The University of Alberta Golden Bears and Pandas tennis teams are in Montreal this weekend for the annual Tennis Canada University and College National Tennis Championship. And, after winning bronze in 2010 and silver last year, the U of A is ready to come back with the gold in 2012.
Now in its fourth year with the co-ed format, which sees singles and doubles play rolled into one overall school score, the tournament has yet to have a new winner, as the University of Montreal Carabins come into the this year’s tournament as three-time defending championships.
For U of A tennis leader and Pandas’ coach Russ Sluchinski, the time for a new champion might be now, and he’s looking at his young and skilled group to dethrone Montreal.
“We’d like to upgrade to gold this year,” said Sluchinski. “I think we’re a contender. I know we have the talent to win, and although the competition is stiff, I like our chances. Traditionally, if we’ve started well, we’ve tended to build on that throughout the weekend and I think that will be the case this time too,” added the long-time U of A coach.
While both the U of A tennis program is young, it is also deeper in skill than it has been in the past. Sophomores Marko Laschuk (Science) and Gergely Sajdik (Engineering) will be counted on for leadership as well as results on the court, as will fourth-year Katherine Hesje (Business) and third-year Samantha Jang-Stewart (Medicine and Denistry).
“We definitely have improved our talent, and we’ve improved our talent with a younger group of athletes as well which bodes really well for our depth and our future,” noted Sluchinski. “The veteran players that have been at this tournament before and had success, I’m really looking to them to be a calming influence to our athletes that haven’t been here before.
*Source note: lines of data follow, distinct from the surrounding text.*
(* ===== verification/ReadOnly.v ===== *)
(** Machine code that changes nothing but the operation counter, as a type class
    resolved on the structure of the program. *)
From S2P Require Import Prelude Bytes Fip Flash Ubi Shell Bl2 UbiSpec.

Class ReadOnly {A} (m : ST hw A) : Prop := read_only h : exists k, snd (m h) = set_tick k h.

Lemma set_tick_id h : set_tick (h_tick h) h = h.
Proof. by destruct h. Qed.
Lemma set_tick_twice k j h : set_tick k (set_tick j h) = set_tick k h.
Proof. by destruct h. Qed.

#[export] Instance sret_ro {A} (a : A) : ReadOnly (sret a).
Proof. intros h. exists (h_tick h). by rewrite set_tick_id. Qed.
#[export] Instance sget_ro {A} (f : hw -> A) : ReadOnly (sget f).
Proof. intros h. exists (h_tick h). by rewrite set_tick_id. Qed.
#[export] Instance sbind_ro {A B} (m : ST hw A) (k : A -> ST hw B) :
  ReadOnly m -> (forall a, ReadOnly (k a)) -> ReadOnly (sbind m k).
Proof.
  intros Hm Hk h. unfold sbind. destruct (Hm h) as [i ->].
  destruct (Hk (fst (m h)) (set_tick i h)) as [j ->]. exists j. apply set_tick_twice.
Qed.
#[export] Instance if_ro {A} (b : bool) (m n : ST hw A) : ReadOnly m -> ReadOnly n -> ReadOnly (if b then m else n).
Proof. by destruct b. Qed.
#[export] Instance option_ro {A B} (o : option B) (m : B -> ST hw A) (n : ST hw A) :
  (forall b, ReadOnly (m b)) -> ReadOnly n -> ReadOnly (match o with Some b => m b | None => n end).
Proof. by destruct o. Qed.
#[export] Instance pair_ro {A B C} (p : B * C) (m : B -> C -> ST hw A) :
  (forall b c, ReadOnly (m b c)) -> ReadOnly (let '(b, c) := p in m b c).
Proof. by destruct p. Qed.

Lemma wp_ro {A} (m : ST hw A) `{!ReadOnly m} (R : A -> hw -> Prop) h :
  (forall a k, R a (set_tick k h)) -> wp m R h.
Proof.
  intros HR. apply wp_intro. intros a h' Heq. destruct (read_only (m := m) h) as [k Hk].
  rewrite Heq in Hk. simpl in Hk. subst. apply HR.
Qed.
(** The same, with the returned value. *)
Lemma wp_ro_val {A} (m : ST hw A) `{!ReadOnly m} (R : A -> hw -> Prop) h :
  (forall k, snd (m h) = set_tick k h -> R (fst (m h)) (set_tick k h)) -> wp m R h.
Proof.
  intros HR. apply wp_intro. intros a h' Heq. destruct (read_only (m := m) h) as [k Hk].
  specialize (HR k Hk). rewrite Heq in HR, Hk. simpl in *. by subst.
Qed.

Section instances.
Context {P : Platform} {X : Ext} {B : Board}.

#[export] Instance next_out_ro : ReadOnly next_out.
Proof. intros h. by eexists. Qed.
#[export] Instance malloc_ro : ReadOnly malloc.
Proof. unfold malloc. apply _. Qed.
#[export] Instance ram_read_ro a n : ReadOnly (ram_read a n).
Proof. apply sget_ro. Qed.
#[export] Instance get_timer_ro b : ReadOnly (get_timer b).
Proof. apply sget_ro. Qed.
#[export] Instance get_mtd_ro n : ReadOnly (get_mtd_device_nm n).
Proof. apply sget_ro. Qed.
#[export] Instance find_nand_ro : ReadOnly ursus_find_master_nand.
Proof. apply sget_ro. Qed.
#[export] Instance mtd_read_ro m a n : ReadOnly (mtd_read m a n).
Proof. unfold mtd_read. apply _. Qed.
#[export] Instance mtd_block_isbad_ro m a : ReadOnly (mtd_block_isbad m a).
Proof. unfold mtd_block_isbad. apply _. Qed.
#[export] Instance read_exact_ro m a n : ReadOnly (ursus_read_exact m a n).
Proof. unfold ursus_read_exact. apply _. Qed.
#[export] Instance read_range_loop_ro k m p a n acc : ReadOnly (read_range_loop k m p a n acc).
Proof. revert a n acc. induction k; intros; simpl; apply _. Qed.
#[export] Instance read_range_ro m a n : ReadOnly (ursus_read_range m a n).
Proof. unfold ursus_read_range. apply _. Qed.
#[export] Instance bad_in_range_loop_ro k m a e : ReadOnly (bad_in_range_loop k m a e).
Proof. revert a. induction k; intros; simpl; apply _. Qed.
#[export] Instance bad_in_range_ro m a n : ReadOnly (ursus_bad_in_range m a n).
Proof. apply bad_in_range_loop_ro. Qed.
#[export] Instance bl2_pin_ro : ReadOnly ursus_ubi_installed_bl2_matches_pin.
Proof. unfold ursus_ubi_installed_bl2_matches_pin. apply _. Qed.
#[export] Instance preloader_ro a n : ReadOnly (ursus_ubi_validate_preloader a n).
Proof. unfold ursus_ubi_validate_preloader. apply _. Qed.
#[export] Instance verify_bl2_ro c : ReadOnly (ursus_verify_bl2_candidate c).
Proof. unfold ursus_verify_bl2_candidate. apply _. Qed.
#[export] Instance open_volume_ro n : ReadOnly (ubi_open_volume_nm n).
Proof. unfold ubi_open_volume_nm. apply _. Qed.
#[export] Instance run_check_ro n : ReadOnly (run_command (UbiCheck n)).
Proof. unfold run_command, command_code, do_ubi, with_ubi. apply _. Qed.
End instances.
We have the talent, but its players like Marko, Gergely, and Samantha that need to provide the younger players a calming and positive influence to draw upon.”
A sentiment echoed by Edmontonian and St. Francis Xavier high school graduate Marko Laschuk.
“Even though we’re a younger team this year, our athletes have all competed at a high level, so they have that big match experience and that experience of closing out a match when the pressure is on. From my perspective, what I can do to help as someone who’s competed at this tournament before, is just by being a strong leader before, during and after matches, and really work to keep the positivity up, and help everyone out as much as possible,” Laschuk finished.
“Coming into this year’s tournament, I know our whole team has been training really hard and pushing to be better,” Laschuk continued, “and I think we’re all feeling pretty good heading to Montreal to compete for this championship.”
Aside from the talented veterans that make-up both the Golden Bears and Pandas, the program will also look to skilled first-year sisters Britt and Erika Voaklander for results on the court, as well as rookie Golden Bear Tobiasz Strozyk.
The two sisters, who are native Edmontonians and both in the Faculty of Physical Education and Recreation, are big keys to the Pandas successes this weekend. Britt has already been voted the Pandas’ MVP for this season, while Erika was deemed the rookie of the year.
“I’m really excited to go there, but a bit nervous as well,” noted Britt. “Everyone has been playing really well this year, so we’re feeling good going into the tournament. Montreal is very strong, but I think we have what it takes; I think the Pandas’ are a stronger team this year just because of how much more we’ve trained,” she added.
This season’s preparation, as well as a hunger to win, was also pointed out by Erika.
“I think we’ve prepared really well for this tournament. We’ve trained really well this year, we’ve played a lot together as a group, and honestly we’re sick of finishing second,” said Erika. “I think our depth this year is much stronger than in the past and I think that will really help us at this tournament,” she concluded.
In past tournaments, the U of A has always fared well on the men’s side, but struggled against Montreal’s dominant women’s team. But an upgrade in skill, and improvement in the doubles game, should help level the playing field. Having previously played two of three teams at the Green and Gold Invitational earlier this year should also help the relatively young U of A team as well.
“The Golden Bears are really strong, one of the best men’s teams in Canada,” said Sluchinski. “One the women’s side, Montreal is a very deep and experienced group comprised of all senior athletes. We had a great opportunity to play the Montreal women in Edmonton during the Green and Gold Invitational this year, and now the Pandas know what to expect from Montreal, so they won’t be sort of awestruck against them this weekend.”
“We’ve already played Montreal and UBC this year,” noted Erika, “so we know what we need to do against those teams in order to be successful.”
As always in national championship tournament, a strong start is a necessity. The U of A will open against Western Canadian rival UBC on Friday, before facing Western Ontario University on Saturday, and then finish the tournament against in a highly anticipated match-up against Montreal on Sunday.
“We have to get off to a quick start against UBC. If we start well against in our first match, I think we’ll play well for the rest of the tournament as well,” added Sluchinski.